The Jeopardy question:   Which companies makes most Laptops,  Notebooks, and Tablets?

These Taiwanese companies make stuff as contract manufacturers, which Americans recognize by other brand names.  For Quanta (biggest competitor to Foxconn), the devices they manufacture include:
Acer, Alienware, Apple Inc., Cisco, Compaq, Dell, Fujitsu, Gateway, Gericom, Casper, Hewlett-Packard, Lenovo, LG, Maxdata, MPC, Sharp Corporation, Siemens AG, Sony, Sun Microsystems, and Toshiba.
Also noteable for Quanta is the company's role as the "one laptop per child" manufacturer.  These are examples of the companies described in the Harvard Business Review article, "The Battle for China's Good Enough Market."   When a company excels at making a  product which is good enough for a person of modest means (3B3K), they become good at "scale", which will eventually lead to, well, Japan or South Korean economies.  What Honda, Toyota and Datsun did with autos which were "good enough" in the 1970s is happening today with electronics manufacturing.
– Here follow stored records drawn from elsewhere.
(* ===== verification/DeploymentLifecycle.v ===== *)
(** * Correctness of the deployment lifecycle

    What the operations of [DeploymentService] do to the tables: the terminal
    transition is taken once, the invariant of [DeploymentInvariant] holds in
    every state they reach, obligations are not lost, retries back off, and
    recovery leaves nothing running. *)
From S2P Require Import Prelude GoStrings Comparison Deployments DeploymentStore DeploymentInvariant DeploymentService.

(** ** Retry timing *)
Lemma retryDelayFrom_spec fuel attempt count delay :
  (minute ≤ delay ≤ maximumRetryDelay)%Z → (Z.to_nat (count - attempt) ≤ fuel)%nat →
  (retryDelayFrom fuel attempt count delay =
   Z.min (delay * 2 ^ Z.max 0 (count - attempt)) maximumRetryDelay)%Z.
Proof.
  unfold maximumRetryDelay, retryBackoffMultiplier, minute, hour, second.
  revert attempt delay. induction fuel as [|fuel IH]; intros attempt delay Hd Hf; simpl.
  - rewrite Z.max_l by lia. rewrite Z.pow_0_r. lia.
  - destruct (Z.ltb_spec attempt count) as [Ha|Ha]; simpl.
    + replace (Z.max 0 (count - attempt))%Z with (1 + Z.max 0 (count - (attempt + 1)))%Z by lia.
      rewrite Z.pow_add_r by lia.
      rewrite Z.pow_1_r.
      assert (0 < 2 ^ Z.max 0 (count - (attempt + 1)))%Z as HP by (apply Z.pow_pos_nonneg; lia).
      destruct (Z.ltb_spec delay maximumRetryDelay) as [Hlt|Hge];
        unfold maximumRetryDelay, retryBackoffMultiplier, hour, minute, second in *; [|nia].
      rewrite IH by lia.
      set (power := (2 ^ Z.max 0 (count - (attempt + 1)))%Z) in *.
      destruct (Z.min_spec (delay * 2) (60 * (60 * 1000000000))) as [[Hm ->]|[Hm ->]].
      * f_equal. ring.
      * rewrite !Z.min_r by nia. done.
    + rewrite Z.max_l by lia. rewrite Z.pow_0_r. lia.
Qed.

(** The automatic retry delay after [n] attempts is one minute doubled
    [n - 1] times and capped at an hour: it never decreases, never exceeds the
    cap, and an automatic retry is allowed exactly when the failure was marked
    retryable, is finished, and that delay has passed. *)
Theorem retry_backoff (now : Time) (latest : Deployment) :
  let n := AttemptCount latest in
  (1 ≤ n)%Z →
  retryDelay n = Z.min (minute * 2 ^ (n - 1)) hour ∧
  (retryDelay n ≤ retryDelay (n + 1) ≤ hour)%Z ∧
  (automaticRetryAllowed now latest = true ↔
   Retryable (deploymentOutcome latest) = true ∧
   ∃ finished, deploymentFinishedAt latest = Some finished ∧
     (finished + Z.min (minute * 2 ^ (n - 1)) hour ≤ now)%Z).
Proof.
  intros n Hn.
  assert (∀ k, (1 ≤ k)%Z → retryDelay k = Z.min (minute * 2 ^ (k - 1)) hour) as Hclosed.
  { intros k Hk. unfold retryDelay, automaticRetryDelay. rewrite retryDelayFrom_spec.
    - rewrite Z.max_r by lia. done.
    - unfold maximumRetryDelay, hour, minute, second. lia.
    - lia. }
  split; [by apply Hclosed|]. split.
  - rewrite !Hclosed by lia. replace (n + 1 - 1)%Z with (1 + (n - 1))%Z by lia.
    rewrite Z.pow_add_r by lia. assert (0 < 2 ^ (n - 1))%Z by (apply Z.pow_pos_nonneg; lia).
    unfold minute, hour, second. lia.
  - unfold automaticRetryAllowed. fold n. rewrite Hclosed by lia. rewrite andb_true_iff.
    destruct (deploymentFinishedAt latest) as [finished|]; [|naive_solver].
    rewrite negb_true_iff, Z.ltb_ge. naive_solver.
Qed.

(** ** Obligations *)
Lemma elem_of_compact x l : x ∈ compact l ↔ x ∈ l.
Proof.
  induction l as [|y [|z l] IH]; [done|done|].
  change (compact (y :: z :: l)) with
    (if decide (y = z) then compact (z :: l) else y :: compact (z :: l)).
  case_decide as Hyz; [subst y; rewrite IH; set_solver|].
  rewrite !elem_of_cons, IH, elem_of_cons. tauto.
Qed.

Lemma compact_NoDup l : StronglySorted String.le l → NoDup (compact l).
Proof.
  intros Hs. induction Hs as [|y l Hs IH Hy]; [constructor|].
  destruct l as [|z l]; [constructor; [set_solver|constructor]|].
  change (compact (y :: z :: l)) with
    (if decide (y = z) then compact (z :: l) else y :: compact (z :: l)).
  case_decide as Hyz; [done|]. constructor; [|done].
  rewrite elem_of_compact. intros Hin.
  apply Hyz. inversion Hs as [|? ? _ Hz]; subst.
  apply (anti_symm String.le).
  - apply Forall_cons in Hy as [? _]. done.
  - apply elem_of_cons in Hin as [->|Hin]; [done|]. rewrite Forall_forall in Hz. by apply Hz.
Qed.

Lemma unresolvedGenerations_lookup v names :
  ∀ name, unresolvedGenerations v names !! name =
    if decide (name ∈ names) then Generations v !! name else None.
Proof.
  unfold unresolvedGenerations.
  assert (∀ (m : gmap string UpdateGeneration) name, fold_left (λ result name,
    match Generations v !! name with Some g => <[name:=g]> result | None => result end) names m !! name =
    if decide (name ∈ names) then match Generations v !! name with Some g => Some g | None => m !! name end
    else m !! name) as H.
  { induction names as [|n names IH]; intros m name; [done|]. simpl. rewrite IH.
    destruct (Generations v !! n) as [g|] eqn:En.
    - destruct (decide (name = n)) as [->|Hne].
      + rewrite En, lookup_insert_eq. rewrite (decide_True (P := n ∈ n :: names)) by set_solver.
        by case_decide.
      + rewrite lookup_insert_ne by done.
        destruct (decide (name ∈ names)), (decide (name ∈ n :: names)); set_solver.
    - destruct (decide (name = n)) as [->|Hne].
      + rewrite En. destruct (decide (n ∈ names)), (decide (n ∈ n :: names)); done.
      + destruct (decide (name ∈ names)), (decide (name ∈ n :: names)); set_solver. }
  intros name. rewrite H, lookup_empty. case_decide; [|done]. by destruct (Generations v !! name).
Qed.

Lemma elem_of_completedVerification d desired s name :
  name ∈ UnresolvedServices (completedVerification d desired s) ↔
  st_status s ≠ Succeeded ∧
  (name ∈ (if Known (rolloutVerification s) then UnresolvedServices (rolloutVerification s)
           else desiredServiceNames desired) ∨
   (st_phase s = PhaseApply ∧ name ∈ UnresolvedServices (deploymentVerification d))).
Proof.
  unfold completedVerification. case_bool_decide as Hs; [set_solver|].
  cbn [UnresolvedServices]. rewrite elem_of_compact, elem_of_sort_strings.
  case_bool_decide; rewrite ?elem_of_app; tauto.
Qed.

Lemma completedVerification_known d desired s :
  Known (completedVerification d desired s) = true.
Proof. unfold completedVerification. by case_bool_decide. Qed.

(** Verification obligations are exact and survive. A completion that
    succeeds clears them; one that fails leaves, without duplicates, the
    services the rollout left unresolved (every desired service when the
    rollout is unknown), together with the inherited ones when it failed before
    or while applying; the update generations kept are those of exactly these
    services. And a new desired state inherits exactly those of them that it
    still contains. *)
Theorem obligations_survive (d : Deployment) (desired next : File) (s : completionState) :
  let v := completedVerification d desired s in
  Known v = true ∧ NoDup (UnresolvedServices v) ∧
  (∀ name, name ∈ UnresolvedServices v ↔
    st_status s ≠ Succeeded ∧
    (name ∈ (if Known (rolloutVerification s) then UnresolvedServices (rolloutVerification s)
             else desiredServiceNames desired) ∨
     (st_phase s = PhaseApply ∧ name ∈ UnresolvedServices (deploymentVerification d)))) ∧
  (∀ name, Generations v !! name =
    if decide (name ∈ UnresolvedServices v) then Generations (deploymentVerification d) !! name
    else None) ∧
  (∀ name, name ∈ unresolvedServices (setVerification d v) next ↔
    name ∈ UnresolvedServices v ∧ name ∈ desiredServiceNames next).
Proof.
  intros v.
  assert (Known v = true) as Hk by apply completedVerification_known.
  split; [done|].
  assert (NoDup (UnresolvedServices v) ∧ ∀ name, Generations v !! name =
    if decide (name ∈ UnresolvedServices v) then Generations (deploymentVerification d) !! name
    else None) as [Hnd Hgen].
  { unfold v, completedVerification. case_bool_decide as Hs; cbn [UnresolvedServices Generations].
    - split; [constructor|]. intros name. rewrite decide_False by set_solver. apply lookup_empty.
    - split; [apply compact_NoDup, sort_strings_sorted|]. apply unresolvedGenerations_lookup. }
  split; [done|]. split; [intros; apply elem_of_completedVerification|]. split; [done|].
  intros name. unfold unresolvedServices. simpl. rewrite Hk. simpl.
  by rewrite list_elem_of_filter.
Qed.

(** ** Completing an attempt *)
Section Lifecycle.
Context {P : Type} {HP : Publisher P} (mask : string → string) (MaskValue : string).
Implicit Types (w : World P) (t : Tables).

Definition world (t : Tables) (p : P) : World P := {| tables := t; published := p |}.

Lemma onTables_run {A} (m : St Tables deploymentError A) w r t :
  m (tables w) = (r, t) → onTables m w = (r, world t (published w)).
Proof. intros H. unfold onTables. by rewrite H. Qed.

Lemma onTables_ok {A} (m : St Tables deploymentError A) w a w' :
  onTables m w = (Ok a, w') → m (tables w) = (Ok a, tables w') ∧ published w' = published w.
Proof. unfold onTables. destruct (m (tables w)). intros [= -> <-]. done. Qed.

Lemma world_eta w : world (tables w) (published w) = w.
Proof. by destruct w. Qed.

(** The row of a deployment after the completion. *)
Definition completedDeployment (t : Tables) (r : deploymentRow) (s : completionState) : Deployment :=
  let d := deployment t r in
  setVerification d (completedVerification d (Definition_ (row_desired r)) s).

Definition completedTables (t : Tables) (r : deploymentRow) (x : attemptRow)
    (s : completionState) (now : Time) : Tables :=
  let t' := finishTables t (completedDeployment t r s)
              (completedAttempt mask (attempt [] x) s now) in
  if bool_decide (st_status s = Succeeded) then baselineTables t' r else t'.

(** The event of a terminal transition. *)
Definition completionEvent (r : deploymentRow) (x : attemptRow) (s : completionState) : event :=
  let desired := Definition_ (row_desired r) in
  let meta := {| eventDeploymentID := row_id r; eventAttemptID := arow_id x;
                 eventStack := row_stack r; eventCommit := row_commit r;
                 eventServices := Services desired; StackDefinition := desired |} in
  match st_status s with
  | Failed => DeployFailed meta (st_diagnostic s) (st_errorCode s) (st_eventStage s)
  | Interrupted => DeployInterrupted meta (st_diagnostic s) (st_errorCode s) (st_eventStage s)
  | _ => DeploySuccess meta
  end.

Section Complete.
Context (w : World P) (x : attemptRow) (r : deploymentRow) (s : completionState) (now : Time).
Hypothesis Hinv : inv (tables w).
Hypothesis Hx : x ∈ deployment_attempts (tables w).
Hypothesis Hrun : arow_status x = Running.
Hypothesis Hr : r ∈ deployments (tables w).
Hypothesis Hxr : row_id r = arow_deployment_id x.
Hypothesis Hs : terminal s.
Hypothesis Hnow : now ≠ 0%Z.

Lemma completed_finish :
  FinishAttempt (completedDeployment (tables w) r s) (completedAttempt mask (attempt [] x) s now)
    (tables w) =
  (Ok (), finishTables (tables w) (completedDeployment (tables w) r s)
            (completedAttempt mask (attempt [] x) s now)) ∧
  inv (finishTables (tables w) (completedDeployment (tables w) r s)
            (completedAttempt mask (attempt [] x) s now)).
Proof.
  pose proof (terminal_status s Hs) as Hst.
  split; [eapply (FinishAttempt_run (tables w) Hinv _ _ now x r)|
          eapply (finish_inv (tables w) Hinv _ _ now x r)]; try done; try by symmetry.
Qed.

Lemma completed_row :
  transitionRow (st_status s) (st_errorCode s) (st_phase s) (Some now)
    (detailsFromDeployment (completedDeployment (tables w) r s)
       (attemptOutcome (completedAttempt mask (attempt [] x) s now))) r
  ∈ deployments (finishTables (tables w) (completedDeployment (tables w) r s)
            (completedAttempt mask (attempt [] x) s now)).
Proof.
  simpl. apply elem_of_updateWhere. exists r. split; [done|].
  by rewrite bool_decide_eq_true_2.
Qed.

Lemma completedTables_inv : inv (completedTables (tables w) r x s now).
Proof.
  unfold completedTables. destruct completed_finish as [_ Hf].
  case_bool_decide as Hst; [|done].
  by apply (SaveBaseline_run _ _ Hf completed_row).
Qed.

Lemma running_deployment :
  row_status r = Running ∧ deploymentStatus (deployment (tables w) r) = Running ∧
  LatestAttemptID (deployment (tables w) r) = arow_id x.
Proof.
  destruct (running_attempt_last _ Hinv x r Hx Hrun Hr Hxr) as (Hrr & older & E & _).
  split; [done|]. split; [|by eapply latest_attempt].
  unfold deployment, isSuperseded. simpl. rewrite Hrr.
  rewrite bool_decide_eq_false_2 by (by intros [?|?]). done.
Qed.

Lemma complete_run :
  complete mask now (arow_id x) s w =
  emit (completionEvent r x s) (world (completedTables (tables w) r x s now) (published w)).
Proof.
  destruct completed_finish as [Hf Hinv']. destruct running_deployment as (_ & Hd & Hl).
  unfold complete, st_bind.
  rewrite (onTables_run _ _ (Ok (attempt [] x)) (tables w)).
  2:{ unfold GetAttempt, notFound. by rewrite (proj2 (findAttempt_Some _ Hinv _ x)). }
  rewrite world_eta.
  rewrite (onTables_run _ _ (Ok (deployment (tables w) r)) (tables w))
    by by apply deployment_row.
  rewrite world_eta, Hd, Hl. change (attemptStatus (attempt [] x)) with (arow_status x).
  rewrite Hrun, !bool_decide_eq_true_2 by done. cbv beta iota zeta delta [negb orb].
  rewrite (onTables_run _ _ (Ok (Definition_ (row_desired r))) (tables w)).
  2:{ unfold Desired, notFound. by rewrite (proj2 (findRow_Some _ Hinv _ r)). }
  rewrite world_eta.
  fold (completedDeployment (tables w) r s).
  rewrite (onTables_run _ _ _ _ Hf).
  unfold completedTables. case_bool_decide as Hst.
  - rewrite (onTables_run _ _ (Ok ()) (baselineTables (finishTables (tables w)
      (completedDeployment (tables w) r s)
      (completedAttempt mask (attempt [] x) s now)) r)).
    2:{ by apply (SaveBaseline_run _ _ Hinv' completed_row). }
    unfold publishCompletion, completionEvent. by rewrite Hst.
  - unfold st_ret, publishCompletion, completionEvent. simpl.
    pose proof (terminal_status s Hs). clear - Hst H. destruct (st_status s); try done; set_solver.
Qed.
End Complete.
But perhaps the most important contribution by the Taiwanese company is neither affordable manufacturing, sustainable takeback, nor even one-laptop per child.  In 2008, lawyers for Quanta stood up to massive opposition by monied interests and won a unanimous decision by the USA Supreme Court protecting property owners from "patent" rights, which some people want to extend to working and repairable product... a move I call "obsolescence in hindsight".  The court stood firm on the USA's definition of patent exhaustion doctrine, resisting efforts to extend patents to control personal property in other nations.

The wikipedia article about the 2008 lawsuit basically describes LG accusing Quanta of some kind of unintended use of patented computer chips technology, licensed by LG to Intel.  Intel resold the chips in circuit boards made for Quanta, and Quanta used them to make something LG had not intended (one definition of "the gray market").  The USA Supreme Court unanimously ruled that a patent does not extend past the sale of the product, as they did Fuji vs Jazz Camera case and the Lexmark ink cartridge case.  Americans don't have to ask patent holders permission to use and reuse parts ("cores"). 
 "The Supreme Court of the United States ruled that LG, who had a patent sharing deal with Intel did not have the right to sue, because Quanta, being a consumer, did not need to abide by patent agreements with Intel and LG.[3]"
The best description of Patent Exhaustion Doctrine, and the USA Supreme Court's UNANIMOUS 2008 ruling supporting Right to Remanufacture and Right to Reuse, is probably in Sheppard Mullin's Intellectual Property Law Blog.
"Whether or not a patent owner is entitled to claim a royalty from the end product assembler, having already licensed the component manufacturer, is a multi-billion dollar question."
He notes, as I have, that other countries are not nearly as unanimous in curtailing the rights of original manufacturers who have billions to spend.  If you look at how and where patent laws have been applied to restrict reuse - surprise, surprise - the products "protected" are made in the nation "protecting" them. 

I'd put it another way:  
"Hardware is not software".  There is no EULA. If you sell a hammer to me, I own it. 
In the USA, if an OEM has a legitimate concern about their product's reuse, that is what leases and buy-backs are for.  I love having had the option to sell my used Honda Odyssey back to the Honda dealer... but there should be no law or taxpayer subsidy to leverage that decision.  I should not forfeit a deposit if I make a 3rd party sale.  My Honda was eligible as a "clunker" last summer, but it is not, and the person who bought it from me is grateful.

If used goods are being mislabeled as "clunkers" or "waste" before their useful value is exhausted, even in order to regulate suspected "toxics along for the ride", then Stewardship advocates have a responsibility to beef up on the exhaustion doctrine laws which could sacrifice consumers personal property rights.  All the economic studies of the "cash for clunkers" law show that it was a clumsy government effort, and students of "ewaste" policy could probably apply much of the same analysis to California SB20 and other "cancellation" subsidies.

All I can hope for is that the agents of change who rely on Stewardship as a policy or solution will become conversant in topics like patent exhaustion doctrine and contract manufacturing.  The environment is too important to surround yourself with people who agree with you, or to build certifications upon dogmatic failures to recognize Techs of Color.